━━━━━ SOURCE MATERIAL ━━━━━

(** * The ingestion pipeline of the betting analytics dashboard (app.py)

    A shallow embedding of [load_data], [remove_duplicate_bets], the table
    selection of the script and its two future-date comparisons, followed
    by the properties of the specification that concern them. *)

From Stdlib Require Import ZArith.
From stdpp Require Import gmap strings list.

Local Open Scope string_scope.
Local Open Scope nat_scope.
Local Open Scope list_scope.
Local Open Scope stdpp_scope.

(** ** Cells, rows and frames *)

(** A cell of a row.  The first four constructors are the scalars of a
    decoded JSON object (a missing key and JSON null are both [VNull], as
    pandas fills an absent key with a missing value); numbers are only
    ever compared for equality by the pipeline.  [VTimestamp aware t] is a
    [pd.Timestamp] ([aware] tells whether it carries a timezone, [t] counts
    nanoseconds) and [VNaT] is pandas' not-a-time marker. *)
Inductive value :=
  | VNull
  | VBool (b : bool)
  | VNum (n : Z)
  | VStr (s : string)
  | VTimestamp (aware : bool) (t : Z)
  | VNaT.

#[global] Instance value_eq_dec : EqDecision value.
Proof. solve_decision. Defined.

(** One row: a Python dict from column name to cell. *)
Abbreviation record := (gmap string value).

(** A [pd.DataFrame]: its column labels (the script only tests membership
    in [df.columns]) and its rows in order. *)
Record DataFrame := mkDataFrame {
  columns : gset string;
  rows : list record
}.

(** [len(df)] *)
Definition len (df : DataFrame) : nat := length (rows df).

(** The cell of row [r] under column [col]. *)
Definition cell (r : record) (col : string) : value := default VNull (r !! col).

━━━━━

(PROBLEM STATEMENT):
Print each line, exactly as written, from the one that contains "(** The cell" to the end of the data above, with both end lines included and nothing else.

(EXERCISE RESPONSE):
(** The cell of row [r] under column [col]. *)
Definition cell (r : record) (col : string) : value := default VNull (r !! col).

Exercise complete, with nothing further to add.